ASSIGNMENT
Print this span of the material below exactly: the line with "#[export] Instance toy_kyber", the line with "DistKeyShare := list string;", and every line between them, but nothing else.

PROVIDED INFORMATION
(* ===== verification/Toy.v ===== *)
(** * Instances to evaluate the model with

    Concrete functions for everything that is a parameter: a signature scheme, a
    group, a key generation and an encryption that compute on strings, and the
    wire format for every type that is encoded. None of it is the code's; it
    shows that what is assumed of the parameters can hold, and it lets whole
    runs of the node and of the air-gapped machine be computed. *)

From stdpp Require Import pretty.
From S2P Require Import Prelude GoFsm Requests Payload.
From S2P Require Import SignatureProposal DkgProposal SigningProposal StateMachines.
From S2P Require Import LevelState ClientTypes OperationRepo SignatureRepo FsmService.
From S2P Require Import IOLogic Kyber Dkg SigningTasks KeyStore Services NodeService.
From S2P Require Import MachineStore Airgapped Wire.

Module Toy.

(** ** Signatures: a private key is the public one twice, a signature names the
    key and the message. *)
#[export] Instance toy_crypto : Crypto := {
  md5_Sum b := b;
  sha1_Sum b := b;
  ed25519_Verify pub msg sig := sig =s? pub +:+ "/" +:+ msg
}.
#[export] Instance toy_signing : SigningCrypto := {
  ed25519_Sign priv msg := String.substring 0 32 priv +:+ "/" +:+ msg;
  sha256_Sum256 b := b;
  ed25519_GenerateKey seed := (seed, seed +:+ seed)
}.

(** ** The group: points, scalars and shares are strings *)
#[export] Instance toy_kyber : Kyber := {
  Point := string; Scalar := string; PriShare := string; PubPoly := list string; Suite := option bytes;
  NewBLS12381Suite seed := seed;
  Point_Equal := seqb;
  Point_MarshalBinary := inl;
  Point_UnmarshalBinary := inl;
  Scalar_MarshalBinary := inl;
  Scalar_UnmarshalBinary := inl;
  Point_Mul k := "g^" +:+ k;
  NewPubPoly l := l;
  PubPoly_Info l := l;
  PubPoly_Commit l := default "" (head l);
  gob_encode_share := Some;
  gob_decode_share := Some;
  tbls_Sign _ share msg := inl (share +:+ ":" +:+ msg);
  tbls_Recover _ _ msg shares t n :=
    if Z.of_nat (length shares) <? t then inr (Err "not enough shares") else inl ("full:" +:+ msg);
  bls_Verify _ _ msg sig := if sig =s? "full:" +:+ msg then None else Some (Err "bls: invalid signature")
}.

(** ** The key generation: it counts the deals and the responses *)
#[export] Instance toy_dkg : PedersenDKG := {
  DistKeyGenerator := Z * (Z * list string);
  Deal := Z * string;
  EncryptedDeal := string;
  DkgResponse := Z * Z;
  VssResponse := Z;
  VssDeal := list string;
  Verifier := unit;
  DistKeyShare := list string;
  deal_Index := fst;
  deal_Deal := snd;
  cmp_Equal := seqb;
  resp_Response r := Some r.2;
  vss_Index r := r;
  vss_Status _ := true;
  vss_Commitments l := l;
  NewDistKeyGenerator _ _ pks t _ := Ret (inl (0, (t, pks)));
  Dealer_Commits g := ["c"];
  gen_Deals g := (g, inl (list_to_map (imap (fun i _ => (Z.of_nat i, (Z.of_nat i, "d"))) g.2.2)));
  gen_ProcessDeal d g := ((g.1 + 1, g.2), inl (d.1, d.1));
  gen_Verifiers g := list_to_map (imap (fun i _ => (Z.of_nat i, tt)) g.2.2);
  DecryptDeal _ _ := inl ["c"];
  gen_ProcessResponse _ g := ((g.1 + 1, g.2), None);
  Certified _ := true;
  gen_DistKeyShare g := inl ["master"];
  share_Public _ := "master";
  share_Commitments l := l;
  share_PriShare _ := "share"
}.

#[export] Instance PKStore_Less_dec : RelDecision PKStore_Less.
Proof. unfold PKStore_Less. intros a b. solve_decision. Defined.
Lemma PKStore_Less_total : Total PKStore_Less.
Proof. intros a b. unfold PKStore_Less. lia. Qed.
#[export] Program Instance toy_sort : PKSort := {| sort_Sort := merge_sort PKStore_Less |}.
Next Obligation. intros l. apply merge_sort_Permutation. Qed.
Next Obligation. intros l. apply Sorted_merge_sort, PKStore_Less_total. Qed.

(** ** The validators to rotate, and the SSZ hasher *)
#[export] Instance toy_rotation : WcRotation := {
  ValidatorsIndexes := "393395" +:+ String newline ("393401" +:+ String newline "none");
  ssz_root l := inl (foldr (fun f acc =>
    match f with SszUint64 v => pretty v +:+ "," +:+ acc | SszBytes b => acc end) "" l)
}.

#[export] Instance toy_order : MapOrder := source_order.

(** ** Symmetric encryption: the key and the nonce in front *)
#[export] Instance toy_symmetric : SymmetricCrypto := {
  scrypt_Key password salt := inl (password +:+ "#" +:+ salt);
  NonceSize := 3;
  gcm_Seal key nonce data := key +:+ data;
  gcm_Open key nonce data :=
    if HasPrefix data key then inl (sdrop (String.length key) data)
    else inr (Err "cipher: message authentication failed")
}.

(** ** JSON *)
#[export] Instance wire_BLSKeyringJSON : Wire blsKeyringJSON :=
  wire_iso (fun x => (kj_Commitments x, kj_Share x)) (fun '(a, b) => mk_blsKeyringJSON a b) ltac:(by intros []).

#[export] Instance json_tasks : JSON (list SigningTask) := wire_json.
#[export] Instance json_dump : JSON FSMDump := wire_json.
#[export] Instance json_dumps : JSON (gomap string bytes) := wire_map.
#[export] Instance json_operations : JSON (gomap string (option Operation)) := wire_map.
#[export] Instance json_sigs : JSON SignaturesStorage := wire_json.
#[export] Instance json_recs : JSON (list ReconstructedSignature) := wire_json.
#[export] Instance json_redkg : JSON ReDKG := wire_json.
#[export] Instance json_keyring : JSON blsKeyringJSON := wire_json.
#[export] Instance json_log : JSON (gomap string (list Operation)) := wire_map.
#[export] Instance json_op : JSON Operation := wire_json.
#[export] Instance json_bytes : JSON (list bytes) := wire_json.

(** A text is not the encoding of operations that are longer than the text. *)
#[export] Instance json_oplist : JSON (list Operation) := {|
  marshal := @marshal _ wire_json;
  unmarshal b :=
    match @unmarshal _ wire_json b with
    | Some l => if forallb (fun o => String.length (op_Payload o) <? String.length b)%nat l then Some l else None
    | None => None
    end
|}.

#[export] Instance toy_requests : RequestsJSON := {
  json_participant := wire_json;
  json_participants_list := wire_json;
  json_commit := wire_json;
  json_deal := wire_json;
  json_response := wire_json;
  json_masterkey := wire_json;
  json_partial_signs := wire_json;
  json_signing_start := wire_json;
  json_dkg_error := wire_json;
  json_signature_error := wire_json
}.
#[export] Instance toy_responses : ResponsesJSON := {
  json_invitations := wire_json;
  json_statuses := wire_json;
  json_pubkeys := wire_json;
  json_commits := wire_json;
  json_deals := wire_json;
  json_responses := wire_json;
  json_signing_invitations := wire_json;
  json_signing_process := wire_json
}.

(** The entries of a payload as pointers. *)
Definition pointers {A} (o : option (list A)) : option (list (option A)) :=
  match o with Some l => Some (map Some l) | None => None end.

#[export] Instance toy_payloads : PayloadJSON := {
  unmarshal_pubkeys b := pointers (@unmarshal (list DKGProposalPubKeysParticipantEntry) wire_json b);
  unmarshal_commits b := pointers (@unmarshal (list DKGProposalParticipantEntry) wire_json b);
  unmarshal_deals b := pointers (@unmarshal (list DKGProposalParticipantEntry) wire_json b);
  unmarshal_responses b := pointers (@unmarshal (list DKGProposalParticipantEntry) wire_json b)
}.
#[export] Instance toy_deals : DealJSON := {
  json_dkg_deal := (wire_json : JSON (Z * string));
  json_dkg_responses := (wire_json : JSON (list (option (Z * Z))))
}.

(** ** The laws *)
#[export] Program Instance toy_kyber_spec : KyberSpec.
Next Obligation. intros p. by exists p. Qed.
Next Obligation. intros p. by exists p. Qed.
Next Obligation. intros p. by exists p. Qed.
Next Obligation. done. Qed.
Next Obligation. done. Qed.
Next Obligation. intros p q. apply bool_decide_eq_true. Qed.

#[export] Program Instance toy_symmetric_spec : SymmetricSpec.
Next Obligation. cbn. lia. Qed.
Next Obligation. intros password salt. by eexists. Qed.
Next Obligation.
  intros k nonce data. cbn. unfold HasPrefix.
  assert (String.prefix k (k +:+ data) = true) as ->.
  { induction k as [|c k IH]; [by destruct data|]. change (String c k +:+ data) with (String c (k +:+ data)).
    cbn. by destruct (Ascii.ascii_dec c c). }
  f_equal. induction k as [|c k IH]; [by destruct data|exact IH].
Qed.

Lemma wire_decodes {A} {w : Wire A} (a : A) b :
  @marshal _ wire_json a = Some b → @unmarshal _ wire_json b = Some a.
Proof. destruct (wire_roundtrip a) as (b' & Hb & _ & Hu). intros H. congruence. Qed.

#[export] Instance toy_keyring_spec : JSONSpec blsKeyringJSON := wire_json_spec.
#[export] Instance toy_log_spec : @JSONMap (list Operation) json_log := wire_map_spec.

(** ** What a run ends in; [d] and [a] where it panics or fails *)
Definition final {S A} (d : S) (r : Go (S * (A + error))) : S :=
  match r with Ret (s, _) => s | Panic _ => d end.
Definition value {S A} (d : A) (r : Go (S * (A + error))) : A :=
  match r with Ret (_, inl a) => a | _ => d end.

Definition is_value {S A} (r : Go (S * (A + error))) : bool :=
  match r with Ret (_, inl _) => true | _ => false end.
Lemma run_value {S A} (r : Go (S * (A + error))) d a :
  is_value r = true → r = Ret (final d r, inl (value a r)).
Proof. by destruct r as [[s [x|e]]|]. Qed.

Lemma run_unit {S} (r : Go (S * (unit + error))) d :
  is_value r = true → r = Ret (final d r, inl tt).
Proof. by destruct r as [[s [[]|e]]|]. Qed.
End Toy.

RESULT OF THE TASK
#[export] Instance toy_kyber : Kyber := {
  Point := string; Scalar := string; PriShare := string; PubPoly := list string; Suite := option bytes;
  NewBLS12381Suite seed := seed;
  Point_Equal := seqb;
  Point_MarshalBinary := inl;
  Point_UnmarshalBinary := inl;
  Scalar_MarshalBinary := inl;
  Scalar_UnmarshalBinary := inl;
  Point_Mul k := "g^" +:+ k;
  NewPubPoly l := l;
  PubPoly_Info l := l;
  PubPoly_Commit l := default "" (head l);
  gob_encode_share := Some;
  gob_decode_share := Some;
  tbls_Sign _ share msg := inl (share +:+ ":" +:+ msg);
  tbls_Recover _ _ msg shares t n :=
    if Z.of_nat (length shares) <? t then inr (Err "not enough shares") else inl ("full:" +:+ msg);
  bls_Verify _ _ msg sig := if sig =s? "full:" +:+ msg then None else Some (Err "bls: invalid signature")
}.

(** ** The key generation: it counts the deals and the responses *)
#[export] Instance toy_dkg : PedersenDKG := {
  DistKeyGenerator := Z * (Z * list string);
  Deal := Z * string;
  EncryptedDeal := string;
  DkgResponse := Z * Z;
  VssResponse := Z;
  VssDeal := list string;
  Verifier := unit;
  DistKeyShare := list string;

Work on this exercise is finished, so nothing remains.